== Information shown

Lemma SetupRootScope_state_witness :
  overrides_ setup_s2.1 = overrides_ args_s2 ∧
  GetArgOverride "b" setup_s2.1 = Some (Value_string nullptr "bvalue") ∧
  OverridesForToolchainLocked (Scope_new settings_default) setup_s2.1
    = toolchain_overrides_s2.
Proof.
  destruct (SetupRootScope_state host_linux_x64 (Scope_new settings_default)
              toolchain_overrides_s2 args_s2 setup_s2.1 setup_s2.2 eq_refl)
    as (Hov & Hget & Htov & _).
  split_and!; [exact Hov| |exact Htov].
  rewrite (Hget "b"). reflexivity.
Defined.

Lemma MarkUsed_used (k : string) (s : Scope) :
  is_Some (values_ s !! k) → used_ (MarkUsed k s) = {[k]} ∪ used_ s.
Proof. intros [v Hv]. unfold MarkUsed. by rewrite Hv. Qed.

Lemma ApplyOverrides_fold_present (declared : gmap string Value)
    (l : list (string * Value)) (sc : Scope) (k : string) :
  is_Some (values_ sc !! k) →
  is_Some (values_ (foldl (λ sc val,
                              match declared !! val.1 with
                              | None => sc
                              | Some _ => SetValue val.1 val.2 (origin val.2) sc
                              end) sc l) !! k).
Proof.
  revert sc. induction l as [|[k' v'] l IH]; intros sc Hk; simpl; [done|].
  apply IH. destruct (declared !! k'); [|done]. simpl.
  destruct (decide (k' = k)) as [->|Hne].
  - rewrite lookup_insert_eq. eauto.
  - by rewrite lookup_insert_ne.
Qed.

Lemma SetSystemVarsLocked_used (h : Host) (dest : Scope) (a a1 : Args)
    (dest1 : Scope) :
  SetSystemVarsLocked h dest a = Some (a1, dest1) →
  used_ dest1 = list_to_set system_vars ∪ used_ dest.
Proof.
  unfold SetSystemVarsLocked.
  destruct (host_arch (host_os_arch h)) as [arch|]; [|done].
  intros [= _ <-].
  repeat (rewrite MarkUsed_used;
          [|rewrite ?MarkUsed_values; simpl; rewrite !lookup_insert;
            repeat case_decide; eauto; done]).
  unfold system_vars. simpl. apply set_eq. intros x.
  rewrite !elem_of_union, !elem_of_singleton, elem_of_empty. tauto.
Qed.

Lemma SetupRootScope_used_marks (h : Host) (dest : Scope)
    (toolchain_overrides : gmap string Value) (a a' : Args) (dest' : Scope) :
  SetupRootScope h dest toolchain_overrides a = Some (a', dest') →
  used_ dest' = list_to_set system_vars ∪ used_ dest.
Proof.
  intros Heq. unfold SetupRootScope in Heq.
  destruct (SetSystemVarsLocked h dest a) as [[a1 dest1]|] eqn:Hsys; [|done].
  apply SetSystemVarsLocked_used in Hsys.
  pose proof (ApplyOverridesLocked_scope (overrides_ a1) dest1 a1) as H2.
  destruct (ApplyOverridesLocked (overrides_ a1) dest1 a1) as [a2 dest2].
  pose proof (ApplyOverridesLocked_scope toolchain_overrides dest2 a2) as H3.
  destruct (ApplyOverridesLocked toolchain_overrides dest2 a2) as [a3 dest3].
  simpl in *. injection Heq as _ <-.
  destruct H2 as (_ & Hu2 & _), H3 as (_ & Hu3 & _). congruence.
Qed.

(** X8.  [SetupRootScope] keeps the [Settings] of the scope and marks used the six
    system variables and nothing else: the overrides it writes carry no used
    mark of their own, and marks already there stay. *)
Theorem SetupRootScope_used (h : Host) (dest : Scope)
    (toolchain_overrides : gmap string Value) (a a' : Args) (dest' : Scope) :
  SetupRootScope h dest toolchain_overrides a = Some (a', dest') →
  settings dest' = settings dest ∧
  used_ dest' = list_to_set system_vars ∪ used_ dest ∧
  (∀ N, N ∈ system_vars → is_Some (GetValue N dest') ∧ N ∈ used_ dest').
Proof.
  intros Heq. pose proof (SetupRootScope_used_marks _ _ _ _ _ _ Heq) as Hused.
  apply SetupRootScope_inv in Heq
    as (arch & D & Harch & Hs & _ & _ & _ & _ & HD & Hv).
  split_and!; [done..|]. intros N HN. split.
  - unfold GetValue. rewrite Hv.
    apply (system_value_is_Some h arch) in HN as [v Hsys]. rewrite HD, Hsys.
    destruct (toolchain_overrides !! N); [by eauto|].
    destruct (overrides_ a !! N); eauto.
  - rewrite Hused. apply elem_of_union. left. by apply elem_of_list_to_set.
Qed.

Lemma SetupRootScope_used_witness :
  settings setup_s2.2 = settings_default ∧
  used_ setup_s2.2 = list_to_set system_vars ∪ ∅.
Proof.
  destruct (SetupRootScope_used host_linux_x64 (Scope_new settings_default)
              toolchain_overrides_s2 args_s2 setup_s2.1 setup_s2.2 eq_refl)
    as (Hs & Hu & _).
  split; [exact Hs|exact Hu].
Defined.

Lemma Args_eq (a b : Args) :
  overrides_ a = overrides_ b → all_overrides_ a = all_overrides_ b →
  declared_arguments_per_toolchain_ a = declared_arguments_per_toolchain_ b →
  toolchain_overrides_ a = toolchain_overrides_ b → a = b.
Proof. destruct a, b. simpl. by intros -> -> -> ->. Qed.

Lemma Scope_eq (s t : Scope) :
  settings s = settings t → values_ s = values_ t → used_ s = used_ t → s = t.
Proof. destruct s, t. simpl. by intros -> -> ->. Qed.

(** X9.  Setting up the same root scope a second time, with the same toolchain
    overrides, changes neither [Args] nor the scope. *)
Theorem SetupRootScope_idempotent (h : Host) (dest : Scope)
    (toolchain_overrides : gmap string Value) (a a' : Args) (dest' : Scope) :
  SetupRootScope h dest toolchain_overrides a = Some (a', dest') →
  SetupRootScope h dest' toolchain_overrides a' = Some (a', dest').
Proof.
  intros Heq. pose proof (SetupRootScope_used_marks _ _ _ _ _ _ Heq) as Hu1.
  apply SetupRootScope_inv in Heq
    as (arch & D & Harch & Hs & Hov & Hall & Htov & Hdecl & HD & Hv).
  destruct (SetupRootScope_Some h arch dest' toolchain_overrides a' Harch)
    as (a2 & dest2 & D2 & Heq2 & Hs2 & Hov2 & Hall2 & Htov2 & Hdecl2 & HD2 & Hv2).
  pose proof (SetupRootScope_used_marks _ _ _ _ _ _ Heq2) as Hu2.
  rewrite Heq2. f_equal. f_equal.
  - assert (D2 = D) as ->.
    { apply map_eq. intros k. rewrite HD2.
      unfold DeclaredArgumentsForToolchainLocked.
      rewrite Hdecl, Hs, at_key_insert, HD.
      by destruct (system_value h arch k). }
    apply Args_eq.
    + done.
    + rewrite Hall2, Hall. by rewrite (assoc_L (∪)), (idemp_L (∪)).
    + rewrite Hdecl2, Hdecl, Hs. by rewrite insert_insert_eq.
    + rewrite Htov2, Htov, Hs. by rewrite insert_insert_eq.
  - assert (D2 = D) as HDD.
    { apply map_eq. intros k. rewrite HD2.
      unfold DeclaredArgumentsForToolchainLocked.
      rewrite Hdecl, Hs, at_key_insert, HD.
      by destruct (system_value h arch k). }
    subst D2. apply Scope_eq.
    + done.
    + apply map_eq. intros k. rewrite Hv2, Hov, Hv.
      destruct (toolchain_overrides !! k), (D !! k), (overrides_ a !! k),
        (system_value h arch k); done.
    + rewrite Hu2, Hu1. by rewrite (assoc_L (∪)), (idemp_L (∪)).
Qed.

Lemma SetupRootScope_idempotent_witness :
  SetupRootScope host_linux_x64 setup_s2.2 toolchain_overrides_s2 setup_s2.1
  = Some (setup_s2.1, setup_s2.2).
Proof.
  apply (SetupRootScope_idempotent host_linux_x64 (Scope_new settings_default)
           toolchain_overrides_s2 args_s2).
  reflexivity.
Defined.

(** ** What [DeclareArgs] leaves in [Args] *)

Lemma DeclareArgs_loop_declared (l : list (string * Value))
    (tov ov declared : gmap string Value) (scope : Scope) (err : Err) :
  let r := DeclareArgs_loop l tov ov declared scope err in
  (∀ k p, declared !! k = Some p → declare_declared r !! k = Some p) ∧
  (∀ k p, declare_declared r !! k = Some p →
          declared !! k = Some p ∨ (k, p) ∈ l).
Proof.
  revert declared scope. induction l as [|[name value] l IH];
    intros declared scope.
  { simpl. split; [done|]. by left. }
  rewrite DeclareArgs_loop_cons. cbv zeta.
  destruct (declared !! name) as [prev|] eqn:Hprev.
  - case_bool_decide.
    + simpl. split; [done|]. by left.
    + destruct (IH declared (write_effective tov ov name value scope))
        as [H1 H2].
      split; [done|]. intros k p Hk. destruct (H2 k p Hk) as [?|?];
        [by left|right; by right].
  - destruct (IH (<[name := value]> declared)
                 (write_effective tov ov name value scope)) as [H1 H2].
    split.
    + intros k p Hk. apply H1. rewrite lookup_insert_ne; [done|]. congruence.
    + intros k p Hk. destruct (H2 k p Hk) as [Hins|?]; [|right; by right].
      destruct (decide (name = k)) as [->|Hne].
      * rewrite lookup_insert_eq in Hins. injection Hins as ->. right. by left.
      * rewrite lookup_insert_ne in Hins by done. by left.
Qed.

Lemma DeclareArgs_toolchain_overrides_kept (args : gmap string Value)
    (scope : Scope) (err : Err) (a : Args) (sc : Scope) :
  OverridesForToolchainLocked sc (result_args (DeclareArgs args scope err a))
  = OverridesForToolchainLocked sc a.
Proof.
  unfold OverridesForToolchainLocked, DeclareArgs. simpl.
  destruct (decide (settings scope = settings sc)) as [Heq|Hne].
  - rewrite <-Heq, at_key_insert. done.
  - unfold at_key. by rewrite lookup_insert_ne.
Qed.

(** X10.  Whether it succeeds or not, [DeclareArgs] leaves [overrides] and
    [all_overrides] alone, reads the same toolchain overrides afterwards,
    touches no declaration of another toolchain, keeps every declaration the
    scope's toolchain had with the default it had (the first declaration of a
    name stays), and adds only entries of [args]. *)
Theorem DeclareArgs_state (args : gmap string Value) (scope : Scope)
    (err : Err) (a : Args) :
  let a' := result_args (DeclareArgs args scope err a) in
  overrides_ a' = overrides_ a ∧
  all_overrides_ a' = all_overrides_ a ∧
  (∀ sc, OverridesForToolchainLocked sc a' = OverridesForToolchainLocked sc a) ∧
  (∀ t, t ≠ settings scope →
        declared_arguments_per_toolchain_ a' !! t
          = declared_arguments_per_toolchain_ a !! t) ∧
  (∀ k p, DeclaredArgumentsForToolchainLocked scope a !! k = Some p →
          DeclaredArgumentsForToolchainLocked scope a' !! k = Some p) ∧
  (∀ k p, DeclaredArgumentsForToolchainLocked scope a' !! k = Some p →
          DeclaredArgumentsForToolchainLocked scope a !! k = Some p ∨
          args !! k = Some p).
Proof.
  cbv zeta. unfold DeclareArgs. simpl.
  destruct (DeclareArgs_loop_declared (entries args)
              (OverridesForToolchainLocked scope a) (overrides_ a)
              (DeclaredArgumentsForToolchainLocked scope a) scope err)
    as [Hkeep Hnew].
  split_and!; [done|done| | | |].
  - intros sc. apply (DeclareArgs_toolchain_overrides_kept args scope err a).
  - intros t Ht. by rewrite lookup_insert_ne.
  - intros k p Hk. unfold DeclaredArgumentsForToolchainLocked at 1. simpl.
    rewrite at_key_insert. by apply Hkeep.
  - intros k p. unfold DeclaredArgumentsForToolchainLocked at 1. simpl.
    rewrite at_key_insert. intros Hk.
    destruct (Hnew k p Hk) as [?|?%elem_of_entries]; [by left|by right].
Qed.

Lemma DeclareArgs_loop_used (l : list (string * Value))
    (tov ov declared : gmap string Value) (scope : Scope) (err : Err) :
  let r := DeclareArgs_loop l tov ov declared scope err in
  declare_ok r = true →
  used_ (declare_scope r) = list_to_set l.*1 ∪ used_ scope.
Proof.
  revert declared scope. induction l as [|[name value] l IH];
    intros declared scope.
  { simpl. intros _. by rewrite (left_id_L ∅ (∪)). }
  rewrite DeclareArgs_loop_cons. cbv zeta. csimpl.
  assert (Hstep : ∀ d,
    declare_ok (DeclareArgs_loop l tov ov d
                  (write_effective tov ov name value scope) err) = true →
    used_ (declare_scope (DeclareArgs_loop l tov ov d
                  (write_effective tov ov name value scope) err))
    = {[name]} ∪ list_to_set l.*1 ∪ used_ scope).
  { intros d Hok. rewrite (IH d _ Hok), write_effective_spec. simpl.
    apply set_eq. intros x. rewrite !elem_of_union. tauto. }
  destruct (declared !! name) as [prev|]; [|apply Hstep].
  case_bool_decide; [done|apply Hstep].
Qed.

====

◆ **Brief**: Look over the listing above. Pick out and copy every line that includes "same".

◆ **Response below**:
(** X9.  Setting up the same root scope a second time, with the same toolchain
    [all_overrides] alone, reads the same toolchain overrides afterwards,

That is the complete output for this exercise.